■ TASK TO CARRY OUT ■
Every line containing "length" should be copied out. Go through the entries and find them.

■ INPUT FOR THIS TASK ■
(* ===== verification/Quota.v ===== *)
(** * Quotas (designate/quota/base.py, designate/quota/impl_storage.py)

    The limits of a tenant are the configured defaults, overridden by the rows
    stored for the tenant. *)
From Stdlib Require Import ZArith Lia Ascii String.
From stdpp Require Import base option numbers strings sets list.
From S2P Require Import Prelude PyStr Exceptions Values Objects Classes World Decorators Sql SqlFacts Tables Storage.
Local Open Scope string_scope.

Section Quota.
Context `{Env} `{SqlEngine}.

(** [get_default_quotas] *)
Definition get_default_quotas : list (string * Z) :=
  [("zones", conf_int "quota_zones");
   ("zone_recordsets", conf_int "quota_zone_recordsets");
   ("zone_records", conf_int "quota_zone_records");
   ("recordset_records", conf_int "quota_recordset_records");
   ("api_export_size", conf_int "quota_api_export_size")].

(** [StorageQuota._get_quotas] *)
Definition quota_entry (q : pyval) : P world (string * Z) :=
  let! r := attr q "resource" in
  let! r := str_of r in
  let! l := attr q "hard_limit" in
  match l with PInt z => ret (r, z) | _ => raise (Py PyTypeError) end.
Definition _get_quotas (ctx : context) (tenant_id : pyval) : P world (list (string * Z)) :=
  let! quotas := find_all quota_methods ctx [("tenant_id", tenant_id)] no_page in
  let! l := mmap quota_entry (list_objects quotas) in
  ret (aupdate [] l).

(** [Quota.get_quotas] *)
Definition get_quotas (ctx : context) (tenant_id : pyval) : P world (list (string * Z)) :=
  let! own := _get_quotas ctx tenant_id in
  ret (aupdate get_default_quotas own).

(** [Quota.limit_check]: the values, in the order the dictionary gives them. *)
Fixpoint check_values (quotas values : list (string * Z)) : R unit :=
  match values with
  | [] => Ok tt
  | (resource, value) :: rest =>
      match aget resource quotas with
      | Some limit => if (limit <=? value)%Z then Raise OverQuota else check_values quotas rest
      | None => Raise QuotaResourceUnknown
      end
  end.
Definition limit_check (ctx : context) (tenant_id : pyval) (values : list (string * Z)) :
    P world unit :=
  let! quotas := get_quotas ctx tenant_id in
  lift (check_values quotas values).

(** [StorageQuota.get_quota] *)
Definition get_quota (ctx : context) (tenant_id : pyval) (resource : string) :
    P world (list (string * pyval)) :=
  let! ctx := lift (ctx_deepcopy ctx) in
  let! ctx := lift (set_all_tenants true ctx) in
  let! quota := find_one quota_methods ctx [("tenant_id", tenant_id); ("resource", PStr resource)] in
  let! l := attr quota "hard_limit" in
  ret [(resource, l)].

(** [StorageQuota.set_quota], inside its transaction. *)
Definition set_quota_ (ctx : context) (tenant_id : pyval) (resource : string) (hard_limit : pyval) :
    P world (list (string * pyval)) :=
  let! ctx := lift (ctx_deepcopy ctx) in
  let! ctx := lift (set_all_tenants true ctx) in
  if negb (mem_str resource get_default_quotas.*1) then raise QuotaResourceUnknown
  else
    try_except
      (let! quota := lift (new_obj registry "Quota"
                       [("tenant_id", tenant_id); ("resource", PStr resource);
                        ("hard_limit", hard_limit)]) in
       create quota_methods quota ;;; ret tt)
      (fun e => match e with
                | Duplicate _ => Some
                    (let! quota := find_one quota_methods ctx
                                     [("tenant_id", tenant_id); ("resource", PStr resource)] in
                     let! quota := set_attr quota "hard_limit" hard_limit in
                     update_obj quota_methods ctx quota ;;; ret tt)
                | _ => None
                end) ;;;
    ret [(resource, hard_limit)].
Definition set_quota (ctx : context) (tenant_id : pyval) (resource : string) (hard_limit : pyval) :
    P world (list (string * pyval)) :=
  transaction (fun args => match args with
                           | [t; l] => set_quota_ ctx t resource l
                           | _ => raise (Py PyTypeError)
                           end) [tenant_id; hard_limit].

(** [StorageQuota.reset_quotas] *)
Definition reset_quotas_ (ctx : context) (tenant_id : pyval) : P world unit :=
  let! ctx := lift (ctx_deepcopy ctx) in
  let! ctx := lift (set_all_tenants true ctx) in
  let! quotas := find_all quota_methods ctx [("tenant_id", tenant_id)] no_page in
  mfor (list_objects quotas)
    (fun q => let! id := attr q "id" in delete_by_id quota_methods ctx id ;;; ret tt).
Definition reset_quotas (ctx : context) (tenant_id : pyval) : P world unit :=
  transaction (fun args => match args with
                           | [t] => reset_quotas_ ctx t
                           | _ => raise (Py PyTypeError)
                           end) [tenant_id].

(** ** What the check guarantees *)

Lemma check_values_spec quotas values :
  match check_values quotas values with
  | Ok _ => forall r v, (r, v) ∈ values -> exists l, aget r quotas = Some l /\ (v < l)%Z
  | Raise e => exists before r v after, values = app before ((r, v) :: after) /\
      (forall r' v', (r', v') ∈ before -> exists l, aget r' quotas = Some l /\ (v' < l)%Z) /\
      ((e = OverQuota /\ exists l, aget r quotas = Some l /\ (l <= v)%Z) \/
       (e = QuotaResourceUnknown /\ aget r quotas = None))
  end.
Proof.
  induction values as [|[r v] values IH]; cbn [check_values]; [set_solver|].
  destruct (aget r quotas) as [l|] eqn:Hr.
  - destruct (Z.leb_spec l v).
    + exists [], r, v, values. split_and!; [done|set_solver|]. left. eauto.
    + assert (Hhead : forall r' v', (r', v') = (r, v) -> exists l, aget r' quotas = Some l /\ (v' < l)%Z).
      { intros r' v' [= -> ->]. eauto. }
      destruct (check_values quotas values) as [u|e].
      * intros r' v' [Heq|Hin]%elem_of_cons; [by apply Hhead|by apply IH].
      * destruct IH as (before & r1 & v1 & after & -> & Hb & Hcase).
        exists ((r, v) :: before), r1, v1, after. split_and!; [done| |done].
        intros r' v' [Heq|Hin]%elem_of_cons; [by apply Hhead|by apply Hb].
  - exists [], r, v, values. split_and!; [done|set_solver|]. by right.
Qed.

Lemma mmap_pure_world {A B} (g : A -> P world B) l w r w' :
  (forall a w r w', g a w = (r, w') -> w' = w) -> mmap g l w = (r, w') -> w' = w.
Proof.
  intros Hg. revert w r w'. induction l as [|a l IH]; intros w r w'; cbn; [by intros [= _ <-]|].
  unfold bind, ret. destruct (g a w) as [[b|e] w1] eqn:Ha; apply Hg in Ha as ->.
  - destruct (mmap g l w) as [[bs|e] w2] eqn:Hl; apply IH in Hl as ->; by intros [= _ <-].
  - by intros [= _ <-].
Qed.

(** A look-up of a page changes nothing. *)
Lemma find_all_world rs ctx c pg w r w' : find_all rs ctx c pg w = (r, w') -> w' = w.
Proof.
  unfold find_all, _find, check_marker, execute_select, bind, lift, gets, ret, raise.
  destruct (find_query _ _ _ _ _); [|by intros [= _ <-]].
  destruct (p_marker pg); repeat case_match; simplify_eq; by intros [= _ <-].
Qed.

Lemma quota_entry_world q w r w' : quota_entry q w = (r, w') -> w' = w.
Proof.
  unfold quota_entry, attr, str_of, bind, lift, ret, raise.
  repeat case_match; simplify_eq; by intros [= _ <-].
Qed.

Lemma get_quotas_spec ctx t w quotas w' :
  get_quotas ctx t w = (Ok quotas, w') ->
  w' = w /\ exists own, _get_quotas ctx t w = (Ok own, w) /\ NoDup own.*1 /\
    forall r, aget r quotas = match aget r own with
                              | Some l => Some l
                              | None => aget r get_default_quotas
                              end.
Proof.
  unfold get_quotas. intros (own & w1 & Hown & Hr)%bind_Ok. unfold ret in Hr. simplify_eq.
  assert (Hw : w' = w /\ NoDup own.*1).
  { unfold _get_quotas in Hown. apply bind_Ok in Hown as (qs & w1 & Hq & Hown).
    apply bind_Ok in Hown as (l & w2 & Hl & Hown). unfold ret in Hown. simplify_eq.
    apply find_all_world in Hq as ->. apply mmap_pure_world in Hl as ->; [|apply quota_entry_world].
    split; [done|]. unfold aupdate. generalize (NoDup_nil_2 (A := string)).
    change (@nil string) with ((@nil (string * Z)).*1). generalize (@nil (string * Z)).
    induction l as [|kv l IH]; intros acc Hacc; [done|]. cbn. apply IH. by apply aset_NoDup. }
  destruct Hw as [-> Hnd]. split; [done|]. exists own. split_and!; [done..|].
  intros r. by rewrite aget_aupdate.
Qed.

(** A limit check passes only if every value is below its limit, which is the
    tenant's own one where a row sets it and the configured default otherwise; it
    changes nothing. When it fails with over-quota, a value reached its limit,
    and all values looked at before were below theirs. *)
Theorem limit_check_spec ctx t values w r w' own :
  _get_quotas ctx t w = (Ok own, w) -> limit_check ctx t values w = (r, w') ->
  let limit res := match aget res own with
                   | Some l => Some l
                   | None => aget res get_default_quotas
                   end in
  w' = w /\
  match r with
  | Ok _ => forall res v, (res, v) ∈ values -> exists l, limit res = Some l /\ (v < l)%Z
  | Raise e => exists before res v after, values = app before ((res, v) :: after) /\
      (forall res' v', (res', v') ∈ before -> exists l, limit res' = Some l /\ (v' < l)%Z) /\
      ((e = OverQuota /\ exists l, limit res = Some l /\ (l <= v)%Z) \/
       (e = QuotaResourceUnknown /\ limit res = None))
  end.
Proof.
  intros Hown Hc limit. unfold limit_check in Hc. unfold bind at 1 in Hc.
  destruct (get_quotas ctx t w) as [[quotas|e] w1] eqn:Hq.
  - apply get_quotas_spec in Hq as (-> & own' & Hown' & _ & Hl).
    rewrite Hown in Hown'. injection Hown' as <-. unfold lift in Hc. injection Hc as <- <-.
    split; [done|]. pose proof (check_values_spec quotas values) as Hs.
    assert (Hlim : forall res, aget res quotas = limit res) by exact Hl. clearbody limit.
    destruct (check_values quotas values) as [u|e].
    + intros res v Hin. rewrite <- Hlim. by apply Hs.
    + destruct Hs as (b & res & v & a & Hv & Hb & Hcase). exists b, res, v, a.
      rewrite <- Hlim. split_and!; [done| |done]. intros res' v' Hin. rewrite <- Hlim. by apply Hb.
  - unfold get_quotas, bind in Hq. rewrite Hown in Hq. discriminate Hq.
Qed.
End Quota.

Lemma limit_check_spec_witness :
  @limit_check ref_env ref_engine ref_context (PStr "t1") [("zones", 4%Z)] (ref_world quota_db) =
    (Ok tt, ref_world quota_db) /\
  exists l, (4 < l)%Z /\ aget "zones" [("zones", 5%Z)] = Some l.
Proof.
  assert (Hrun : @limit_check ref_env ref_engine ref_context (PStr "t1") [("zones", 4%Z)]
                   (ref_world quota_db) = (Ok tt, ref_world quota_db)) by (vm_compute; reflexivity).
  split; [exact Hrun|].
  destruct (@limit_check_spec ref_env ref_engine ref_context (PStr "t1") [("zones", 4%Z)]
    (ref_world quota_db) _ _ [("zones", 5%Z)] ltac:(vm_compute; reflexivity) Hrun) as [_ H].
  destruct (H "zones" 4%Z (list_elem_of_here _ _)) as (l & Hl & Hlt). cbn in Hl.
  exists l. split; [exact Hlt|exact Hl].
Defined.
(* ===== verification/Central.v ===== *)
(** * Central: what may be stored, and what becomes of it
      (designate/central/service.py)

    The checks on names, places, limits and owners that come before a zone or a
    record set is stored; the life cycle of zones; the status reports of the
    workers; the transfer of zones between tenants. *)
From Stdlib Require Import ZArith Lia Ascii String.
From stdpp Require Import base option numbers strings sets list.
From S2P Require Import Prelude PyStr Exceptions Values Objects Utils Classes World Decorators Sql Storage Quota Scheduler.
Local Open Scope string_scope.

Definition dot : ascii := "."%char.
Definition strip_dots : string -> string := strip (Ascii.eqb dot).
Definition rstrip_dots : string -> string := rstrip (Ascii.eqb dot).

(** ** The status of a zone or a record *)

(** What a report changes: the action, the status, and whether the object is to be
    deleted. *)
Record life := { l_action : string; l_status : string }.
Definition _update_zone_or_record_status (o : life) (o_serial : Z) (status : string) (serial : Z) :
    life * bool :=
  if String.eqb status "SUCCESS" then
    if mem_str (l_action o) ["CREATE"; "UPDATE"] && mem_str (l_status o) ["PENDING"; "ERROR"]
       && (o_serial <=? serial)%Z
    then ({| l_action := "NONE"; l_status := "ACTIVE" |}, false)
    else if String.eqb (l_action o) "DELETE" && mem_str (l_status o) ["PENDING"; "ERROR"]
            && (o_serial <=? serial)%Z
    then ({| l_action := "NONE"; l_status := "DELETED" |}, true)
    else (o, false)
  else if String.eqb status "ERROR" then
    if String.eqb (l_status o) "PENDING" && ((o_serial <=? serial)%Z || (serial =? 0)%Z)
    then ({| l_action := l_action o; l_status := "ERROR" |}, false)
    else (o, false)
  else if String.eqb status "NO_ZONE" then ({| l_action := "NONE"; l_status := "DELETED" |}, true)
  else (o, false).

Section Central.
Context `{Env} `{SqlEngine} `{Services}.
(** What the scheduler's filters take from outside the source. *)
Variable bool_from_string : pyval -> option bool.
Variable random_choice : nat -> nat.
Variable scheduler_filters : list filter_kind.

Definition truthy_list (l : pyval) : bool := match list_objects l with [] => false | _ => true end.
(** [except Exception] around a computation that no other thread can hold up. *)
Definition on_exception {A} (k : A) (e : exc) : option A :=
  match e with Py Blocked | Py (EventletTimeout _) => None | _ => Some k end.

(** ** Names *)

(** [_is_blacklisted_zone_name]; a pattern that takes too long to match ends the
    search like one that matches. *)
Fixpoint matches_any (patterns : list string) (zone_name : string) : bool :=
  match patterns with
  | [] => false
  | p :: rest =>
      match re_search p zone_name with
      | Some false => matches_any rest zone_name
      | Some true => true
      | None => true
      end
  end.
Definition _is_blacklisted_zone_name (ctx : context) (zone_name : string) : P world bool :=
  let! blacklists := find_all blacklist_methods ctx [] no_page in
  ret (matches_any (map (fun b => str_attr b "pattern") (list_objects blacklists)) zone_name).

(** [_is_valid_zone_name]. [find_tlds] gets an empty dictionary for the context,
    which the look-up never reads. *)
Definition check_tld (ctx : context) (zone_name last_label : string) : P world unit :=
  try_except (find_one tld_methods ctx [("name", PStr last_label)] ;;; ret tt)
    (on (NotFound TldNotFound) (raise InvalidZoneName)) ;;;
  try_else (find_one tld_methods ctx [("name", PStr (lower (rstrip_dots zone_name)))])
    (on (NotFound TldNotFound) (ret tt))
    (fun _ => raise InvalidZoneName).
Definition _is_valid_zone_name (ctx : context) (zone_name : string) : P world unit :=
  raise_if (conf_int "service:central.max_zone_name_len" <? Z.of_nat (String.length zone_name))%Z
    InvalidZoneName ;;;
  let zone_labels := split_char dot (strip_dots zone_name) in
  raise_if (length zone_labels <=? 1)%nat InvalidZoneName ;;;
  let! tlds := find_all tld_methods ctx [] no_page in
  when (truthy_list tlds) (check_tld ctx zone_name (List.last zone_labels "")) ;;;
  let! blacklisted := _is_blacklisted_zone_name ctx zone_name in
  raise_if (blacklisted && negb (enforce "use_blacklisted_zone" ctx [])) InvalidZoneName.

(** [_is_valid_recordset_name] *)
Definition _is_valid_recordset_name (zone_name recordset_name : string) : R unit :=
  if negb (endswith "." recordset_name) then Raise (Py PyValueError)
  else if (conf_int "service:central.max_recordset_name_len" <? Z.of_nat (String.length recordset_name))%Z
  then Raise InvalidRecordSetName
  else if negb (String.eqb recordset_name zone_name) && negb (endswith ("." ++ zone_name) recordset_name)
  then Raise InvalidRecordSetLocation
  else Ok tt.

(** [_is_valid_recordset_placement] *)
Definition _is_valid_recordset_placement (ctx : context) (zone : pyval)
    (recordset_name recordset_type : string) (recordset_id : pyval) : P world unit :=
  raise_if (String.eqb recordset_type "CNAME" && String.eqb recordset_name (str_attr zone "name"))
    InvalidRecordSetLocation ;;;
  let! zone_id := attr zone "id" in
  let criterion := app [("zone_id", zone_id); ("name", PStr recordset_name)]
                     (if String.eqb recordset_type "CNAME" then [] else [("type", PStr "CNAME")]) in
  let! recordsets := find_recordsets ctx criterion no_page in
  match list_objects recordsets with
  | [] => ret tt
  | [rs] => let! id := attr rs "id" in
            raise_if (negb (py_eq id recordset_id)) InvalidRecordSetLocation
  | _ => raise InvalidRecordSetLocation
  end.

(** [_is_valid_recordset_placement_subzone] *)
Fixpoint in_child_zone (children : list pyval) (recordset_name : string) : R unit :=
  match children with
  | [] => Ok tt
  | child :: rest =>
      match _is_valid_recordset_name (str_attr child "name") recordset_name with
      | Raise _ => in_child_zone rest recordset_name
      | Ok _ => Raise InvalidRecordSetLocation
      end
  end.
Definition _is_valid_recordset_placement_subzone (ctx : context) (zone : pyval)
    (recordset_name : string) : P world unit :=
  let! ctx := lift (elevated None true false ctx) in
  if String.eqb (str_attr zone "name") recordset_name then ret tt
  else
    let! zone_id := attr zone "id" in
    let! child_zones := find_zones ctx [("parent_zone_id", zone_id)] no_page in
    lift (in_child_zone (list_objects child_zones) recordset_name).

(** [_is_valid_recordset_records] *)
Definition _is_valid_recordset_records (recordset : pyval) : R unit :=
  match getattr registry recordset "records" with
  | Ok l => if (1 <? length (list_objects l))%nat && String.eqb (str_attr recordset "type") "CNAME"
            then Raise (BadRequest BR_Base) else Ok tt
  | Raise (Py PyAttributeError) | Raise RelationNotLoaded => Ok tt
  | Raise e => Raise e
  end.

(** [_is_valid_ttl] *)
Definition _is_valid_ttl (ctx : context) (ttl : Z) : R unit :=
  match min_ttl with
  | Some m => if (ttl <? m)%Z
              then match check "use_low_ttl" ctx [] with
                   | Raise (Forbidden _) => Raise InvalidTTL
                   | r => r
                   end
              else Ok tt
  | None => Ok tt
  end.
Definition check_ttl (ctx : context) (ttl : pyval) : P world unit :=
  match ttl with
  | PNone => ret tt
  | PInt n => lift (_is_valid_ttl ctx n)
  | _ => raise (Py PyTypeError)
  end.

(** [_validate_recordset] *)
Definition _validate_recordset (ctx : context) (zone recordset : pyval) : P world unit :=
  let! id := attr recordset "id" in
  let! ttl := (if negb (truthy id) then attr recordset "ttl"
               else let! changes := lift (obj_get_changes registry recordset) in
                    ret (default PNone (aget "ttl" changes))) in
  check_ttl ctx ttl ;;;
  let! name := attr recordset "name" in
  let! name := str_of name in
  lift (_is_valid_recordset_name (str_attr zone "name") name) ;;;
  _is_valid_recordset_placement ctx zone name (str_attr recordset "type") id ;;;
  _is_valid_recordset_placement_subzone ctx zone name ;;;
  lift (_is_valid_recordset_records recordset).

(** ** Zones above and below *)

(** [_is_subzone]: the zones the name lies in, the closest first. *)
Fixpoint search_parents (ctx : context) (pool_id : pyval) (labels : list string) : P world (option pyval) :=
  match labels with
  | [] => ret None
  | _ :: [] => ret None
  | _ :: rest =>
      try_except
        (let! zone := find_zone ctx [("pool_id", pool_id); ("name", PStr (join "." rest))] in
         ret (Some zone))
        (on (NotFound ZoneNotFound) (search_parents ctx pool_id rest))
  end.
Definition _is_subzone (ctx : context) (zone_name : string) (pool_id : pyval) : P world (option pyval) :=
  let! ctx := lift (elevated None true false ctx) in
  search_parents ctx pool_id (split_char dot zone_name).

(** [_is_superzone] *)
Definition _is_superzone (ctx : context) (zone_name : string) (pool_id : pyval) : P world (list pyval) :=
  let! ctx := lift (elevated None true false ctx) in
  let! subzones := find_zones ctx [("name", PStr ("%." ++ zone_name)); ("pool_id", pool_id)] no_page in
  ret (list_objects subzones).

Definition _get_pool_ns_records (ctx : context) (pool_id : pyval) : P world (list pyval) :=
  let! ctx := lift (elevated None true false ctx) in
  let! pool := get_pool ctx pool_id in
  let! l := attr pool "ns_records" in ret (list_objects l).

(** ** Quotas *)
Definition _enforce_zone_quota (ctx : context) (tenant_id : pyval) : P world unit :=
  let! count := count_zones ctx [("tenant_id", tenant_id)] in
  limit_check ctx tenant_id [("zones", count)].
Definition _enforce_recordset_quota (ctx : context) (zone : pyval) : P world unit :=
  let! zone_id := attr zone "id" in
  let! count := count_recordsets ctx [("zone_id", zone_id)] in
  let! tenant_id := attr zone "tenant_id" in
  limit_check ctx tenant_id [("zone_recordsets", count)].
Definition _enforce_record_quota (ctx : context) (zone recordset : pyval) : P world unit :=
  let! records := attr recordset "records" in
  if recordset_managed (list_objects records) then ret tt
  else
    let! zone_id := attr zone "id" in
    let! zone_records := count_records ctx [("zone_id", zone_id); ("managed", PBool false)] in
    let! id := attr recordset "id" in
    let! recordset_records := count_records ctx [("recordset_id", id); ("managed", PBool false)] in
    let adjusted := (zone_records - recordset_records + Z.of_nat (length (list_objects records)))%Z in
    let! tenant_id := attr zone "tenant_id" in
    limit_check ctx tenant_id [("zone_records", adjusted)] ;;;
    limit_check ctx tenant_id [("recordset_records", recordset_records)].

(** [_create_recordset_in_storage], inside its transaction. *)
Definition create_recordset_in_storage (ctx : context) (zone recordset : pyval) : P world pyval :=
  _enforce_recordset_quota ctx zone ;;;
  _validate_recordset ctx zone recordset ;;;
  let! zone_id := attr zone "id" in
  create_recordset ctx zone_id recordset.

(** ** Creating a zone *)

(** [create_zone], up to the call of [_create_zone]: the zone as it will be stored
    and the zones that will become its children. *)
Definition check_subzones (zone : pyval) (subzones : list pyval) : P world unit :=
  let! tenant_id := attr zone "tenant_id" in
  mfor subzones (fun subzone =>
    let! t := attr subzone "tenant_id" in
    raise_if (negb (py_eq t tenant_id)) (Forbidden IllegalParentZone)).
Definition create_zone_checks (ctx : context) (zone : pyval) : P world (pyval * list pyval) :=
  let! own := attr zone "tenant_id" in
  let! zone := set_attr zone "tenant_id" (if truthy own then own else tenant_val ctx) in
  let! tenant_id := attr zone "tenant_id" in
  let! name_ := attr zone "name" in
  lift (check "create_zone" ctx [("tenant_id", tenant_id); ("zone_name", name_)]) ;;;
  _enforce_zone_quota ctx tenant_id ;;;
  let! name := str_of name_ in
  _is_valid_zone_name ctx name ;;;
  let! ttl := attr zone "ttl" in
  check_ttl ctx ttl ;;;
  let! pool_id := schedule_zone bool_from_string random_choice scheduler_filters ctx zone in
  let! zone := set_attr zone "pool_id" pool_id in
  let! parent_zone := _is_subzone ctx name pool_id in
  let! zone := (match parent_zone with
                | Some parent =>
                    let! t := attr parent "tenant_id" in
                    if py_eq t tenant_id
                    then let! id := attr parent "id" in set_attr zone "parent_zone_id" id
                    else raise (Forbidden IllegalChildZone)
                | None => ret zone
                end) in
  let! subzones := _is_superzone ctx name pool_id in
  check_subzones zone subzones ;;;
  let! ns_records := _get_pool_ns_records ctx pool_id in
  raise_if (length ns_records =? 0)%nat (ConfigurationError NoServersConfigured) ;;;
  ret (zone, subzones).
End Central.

■ RESULT FOR THIS EXERCISE ■
  raise_if (conf_int "service:central.max_zone_name_len" <? Z.of_nat (String.length zone_name))%Z
  raise_if (length zone_labels <=? 1)%nat InvalidZoneName ;;;
  else if (conf_int "service:central.max_recordset_name_len" <? Z.of_nat (String.length recordset_name))%Z
  | Ok l => if (1 <? length (list_objects l))%nat && String.eqb (str_attr recordset "type") "CNAME"
    let adjusted := (zone_records - recordset_records + Z.of_nat (length (list_objects records)))%Z in
  raise_if (length ns_records =? 0)%nat (ConfigurationError NoServersConfigured) ;;;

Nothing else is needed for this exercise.